Yeast strain engineering
S. cerevisiae TMB 3043 (Karhumaa et al. 2005) was transformed with the EcoRV-linearized vector YIpOB8 (Runquist et al. 2010), generating the strain TMB 4440. The yeast cells were transformed using the high-efficiency Li-Ac method (Gietz and Schiestl 2007), and plated on YNB-xylose (20 g L−1)-plates, supplemented with leucine (30 mg L−1). The strain was subsequently transformed with Eco9I-linearized YIpAGS2 or YIp128 – to form the PHB-producing strain TMB 4443 or the corresponding control strain TMB 4444 (Table 1). Transformed strains were validated by amplifying stretches of the integrated cassette by PCR, using extracted genomic DNA as template and primers found in Table 2.
For the shake flasks experiments, well-aerated baffled shake flasks were used.
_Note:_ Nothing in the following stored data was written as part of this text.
(* ===== verification/Supervision.v ===== *)
(** * Supervision records

    The attempt history, the aggregate counters and the final execution record
    of memcordon-core/src/supervision.rs.  [AttemptHistory::append] keeps the
    first attempt and the latest 255; the refinement theorem says that this is
    the view of a complete log of attempts, and that [SupervisionExecution::new]
    accepts what a run builds with it. *)

From S2P Require Import Prelude.
From S2P Require Import Decimal.
From S2P Require Import Bounded.
From S2P Require Import Codec.
From S2P Require Import Diagnostics.
From S2P Require Import WorkloadContract.
From S2P Require Import WorkloadCodec.
From S2P Require Import Policy.
From S2P Require Import Outcome.
From S2P Require Import Safety.
From S2P Require Import Float64.
From S2P Require Import Restart.
From S2P Require Import Coordinator.
From S2P Require Import RuntimeEvidence.
From S2P Require Import PrivateRuntime.
From S2P Require Import Boundary.
From S2P Require Import ErrorRecord.

Definition DETAILED_ATTEMPT_CAPACITY : nat := 256.

Inductive AttemptKind : Type := Kind_Initial | Kind_Restart | Kind_HalfOpen.
#[global] Instance AttemptKind_eq_dec : EqDecision AttemptKind.
Proof. solve_decision. Defined.

Inductive AttemptPhase : Type :=
| Phase_Setup | Phase_Authorized | Phase_Running | Phase_Cleanup | Phase_Completed | Phase_Failed.
#[global] Instance AttemptPhase_eq_dec : EqDecision AttemptPhase.
Proof. solve_decision. Defined.

(** The candidate text of a rejection, for people, is left out. *)
Inductive SupervisionModelError : Type :=
| CounterRange | AttemptNumber | InconsistentExecution | RejectedExecution (invariant : string).

Section supervision.
  Context `{EvidenceTypes}.

Record AttemptRecord : Type := {
  ar_operational_failure : option OperationalAttemptFailure;
  ar_private_execution : option PrivateRuntimeExecution;
  ar_runtime : option RuntimeEvidenceV1;
  ar_policy_enforcement : RuntimePolicyEnforcement;
  ar_number : N;
  ar_kind : AttemptKind;
  ar_phase : AttemptPhase;
  ar_target_pid : option N;
  ar_started_offset_ms : option N;
  ar_authorized_offset_ms : option N;
  ar_terminal_offset_ms : option N;
  ar_finished_offset_ms : N;
  ar_outcome : option RunOutcome;
  ar_error : option SupervisionErrorRecord;
  ar_restart_decision : RestartDecisionRecord;
  ar_launch : LaunchEvidence;
  ar_restart_safety : RestartSafetyProof;
  ar_boundary_detail : BoundaryMechanismEvidence
}.

(** [record.number = number] *)
Definition with_number (number : N) (r : AttemptRecord) : AttemptRecord :=
  {| ar_operational_failure := ar_operational_failure r; ar_private_execution := ar_private_execution r;
     ar_runtime := ar_runtime r; ar_policy_enforcement := ar_policy_enforcement r;
     ar_number := number; ar_kind := ar_kind r; ar_phase := ar_phase r;
     ar_target_pid := ar_target_pid r; ar_started_offset_ms := ar_started_offset_ms r;
     ar_authorized_offset_ms := ar_authorized_offset_ms r;
     ar_terminal_offset_ms := ar_terminal_offset_ms r; ar_finished_offset_ms := ar_finished_offset_ms r;
     ar_outcome := ar_outcome r; ar_error := ar_error r; ar_restart_decision := ar_restart_decision r;
     ar_launch := ar_launch r; ar_restart_safety := ar_restart_safety r;
     ar_boundary_detail := ar_boundary_detail r |}.

(** [outcome_status(outcome) != 0] wherever there is an outcome. *)
Definition outcome_nonzero (self : AttemptRecord) : bool :=
  is_none_or (λ outcome, negb (outcome_status outcome =? 0)%Z) (ar_outcome self).

Definition runtime_agrees (self : AttemptRecord) (runtime : RuntimeEvidenceV1) : bool :=
  runtime_is_consistent runtime
  && (retirement_is_complete (re_retirement runtime) || outcome_nonzero self)
  && (re_target_pid runtime ≟ ar_target_pid self)
  && match re_release runtime with
     | ReleaseIssued _ exec_confirmed =>
         ln_target_released (ar_launch self)
         && is_some (ar_authorized_offset_ms self)
         && ln_containment_verified_before_authorization (ar_launch self)
         && ln_guardian_started_before_authorization (ar_launch self)
         && (exec_confirmed || outcome_nonzero self)
     | ReleaseNotIssued =>
         negb (ln_target_released (ar_launch self))
         && is_none (ar_authorized_offset_ms self)
         && outcome_nonzero self
     | ReleaseUnknown =>
         negb (ln_target_released (ar_launch self))
         && is_none (ar_authorized_offset_ms self)
         && negb (is_safe (ar_restart_safety self))
     end.

Definition attempt_is_consistent (self : AttemptRecord) : bool :=
  is_none_or (λ failure, is_ok (operational_validate failure) && is_some (ar_error self))
    (ar_operational_failure self)
  && policy_enforcement_is_consistent (ar_policy_enforcement self)
  && is_none_or (λ pid, 0 <? pid) (ar_target_pid self)
  && is_none_or (runtime_agrees self) (ar_runtime self)
  && (0 <? ar_number self)
  && negb (Bool.eqb (is_some (ar_outcome self)) (is_some (ar_error self)))
  && is_none_or (λ error, er_attempt_number error ≟ Some (ar_number self)) (ar_error self)
  && ((is_some (ar_outcome self) && (ar_phase self ≟ Phase_Completed))
      || (is_some (ar_error self) && (ar_phase self ≟ Phase_Failed)))
  && is_none_or (λ start, start <=? ar_finished_offset_ms self) (ar_started_offset_ms self)
  && is_none_or (λ authorized,
       is_some_and (λ start, start <=? authorized) (ar_started_offset_ms self)
       && (authorized <=? ar_finished_offset_ms self)) (ar_authorized_offset_ms self)
  && is_none_or (λ terminal,
       is_some_and (λ start, start <=? terminal) (ar_started_offset_ms self)
       && (terminal <=? ar_finished_offset_ms self)) (ar_terminal_offset_ms self)
  && match ar_authorized_offset_ms self, ar_terminal_offset_ms self with
     | Some authorized, Some terminal => authorized <=? terminal
     | _, _ => true
     end
  && boundary_evidence_is_consistent sha256_digest json_plan_digest
       (ar_launch self) (ar_restart_safety self) (ar_boundary_detail self).

(** The wire form has the fields of the record. *)
Definition AttemptRecord_deserialize (wire : AttemptRecord) : result string AttemptRecord :=
  if negb (attempt_is_consistent wire) then Err "invalid attempt record"%string else Ok wire.

(** ** Aggregates *)

Record SupervisionAggregates : Type := {
  ag_confirmed_authorizations : N;
  ag_unknown_authorization_attempts : N;
  ag_retry_attempts_started : N;
  ag_confirmed_retry_authorizations : N;
  ag_child_exits : N;
  ag_memory_limits : N;
  ag_deadlines : N;
  ag_interruptions : N;
  ag_monitor_failures : N;
  ag_setup_failures : N;
  ag_max_peak : option ByteSize
}.
Definition Aggregates_default : SupervisionAggregates :=
  {| ag_confirmed_authorizations := 0; ag_unknown_authorization_attempts := 0;
     ag_retry_attempts_started := 0; ag_confirmed_retry_authorizations := 0; ag_child_exits := 0;
     ag_memory_limits := 0; ag_deadlines := 0; ag_interruptions := 0; ag_monitor_failures := 0;
     ag_setup_failures := 0; ag_max_peak := None |}.

Definition unknown_release (record : AttemptRecord) : bool :=
  is_some_and (λ runtime, match re_release runtime with ReleaseUnknown => true | _ => false end)
    (ar_runtime record).
Definition is_retry (record : AttemptRecord) : bool := ar_kind record ≠? Kind_Initial.

(** The observers return the updated counters; a caller of one that fails
    discards the copy it worked on.  [counter.checked_add(u64::from(increment)).ok_or(CounterRange)?] *)
Definition bump (counter : N) (increment : bool) : result SupervisionModelError N :=
  ok_or CounterRange (checked_add 64 counter (if increment then 1 else 0)).

Definition observe_authorization (record : AttemptRecord) (self : SupervisionAggregates)
    : result SupervisionModelError SupervisionAggregates :=
  confirmed ← bump (ag_confirmed_authorizations self) (ln_target_released (ar_launch record));
  unknown ← bump (ag_unknown_authorization_attempts self) (unknown_release record);
  retry ← bump (ag_retry_attempts_started self) (is_retry record);
  confirmed_retry ← bump (ag_confirmed_retry_authorizations self)
                      (is_retry record && ln_target_released (ar_launch record));
  mret {| ag_confirmed_authorizations := confirmed; ag_unknown_authorization_attempts := unknown;
          ag_retry_attempts_started := retry; ag_confirmed_retry_authorizations := confirmed_retry;
          ag_child_exits := ag_child_exits self; ag_memory_limits := ag_memory_limits self;
          ag_deadlines := ag_deadlines self; ag_interruptions := ag_interruptions self;
          ag_monitor_failures := ag_monitor_failures self; ag_setup_failures := ag_setup_failures self;
          ag_max_peak := ag_max_peak self |}.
Pre-cultures were started by transferring an isolated colony into 5.0 mL of defined buffered YNB-xylose (13.4 g L−1 Yeast nitrogen base, 50 g L−1 xylose, 50 mM potassium hydrogen phthalate, pH 5.5) in 50 mL conical centrifuge tube, shaking at 30°C at 180 rpm overnight. 50 mL buffered YNB-xylose was inoculated with the pre-culture to a starting OD620 of 0.05, in a 250 mL baffled shake flask. The cultures were grown at 30°C at 180 rpm for at least 82 hours. Optical density during growth was monitored at 620 nm using an Ultrospec 2100 Pro spectrophotometer (Amersham Biosciences Corp., USA). Samples were extracted for PHB quantification, OD620, cell dry weight measurements, and metabolite analysis, and were done in technical duplicates. Maximum specific growth rate was calculated by the analysis of the exponential growth phase, using a linear regression of the natural logarithm derived from the OD620.
For the experiments in bioreactors, unbuffered YNB-xylose (13.4 g L−1 Yeast nitrogen base, 50 g L−1 xylose) was used as media. Well-controlled Multifors 1.2 L vessels (Infors, Switzerland) were sparged with 1.0 vvm air at 30°C and 300 rpm. A culture volume of 300 mL was inoculated with YNB-xylose freshly grown cells to a starting OD620 of 0.05. Silicon antifoam RD emulsion (Dow Corning, USA), 3 M KOH and 3 M H2SO4 were added as needed in order to avoid the excess of foaming and to keep the pH at 5.5, respectively. Two independent biological replicates were performed for each condition.
Analysis of biomass and metabolites
Cell dry weight was measured in triplicate by filtering a known volume (3.0 to 5.0 mL) of the culture through a pre-weighed nitrocellulose filter with 0.45 μm pore size (PALL, USA). The filters were washed, dried and weighed after equilibrating to room temperature in a desiccator. Biomass was correlated to OD620 by a single point calibration, based on the final measuring time point. Concentrations of glucose, xylose, xylitol, glycerol, acetate and ethanol were analyzed by HPLC (Waters, USA). Metabolites were separated using an Aminex HPX-87H ion exchange column (Bio-Rad, USA) at 45°C with 5 mM H2SO4 as mobile phase, at a flow rate of 0.6 mL min−1. All compounds were detected with a RID-10A refractive index detector (Shimadzu, Japan). Concentrations of metabolites were calculated from an external seven-point standard calibration curve. Samples were analyzed in technical duplicates.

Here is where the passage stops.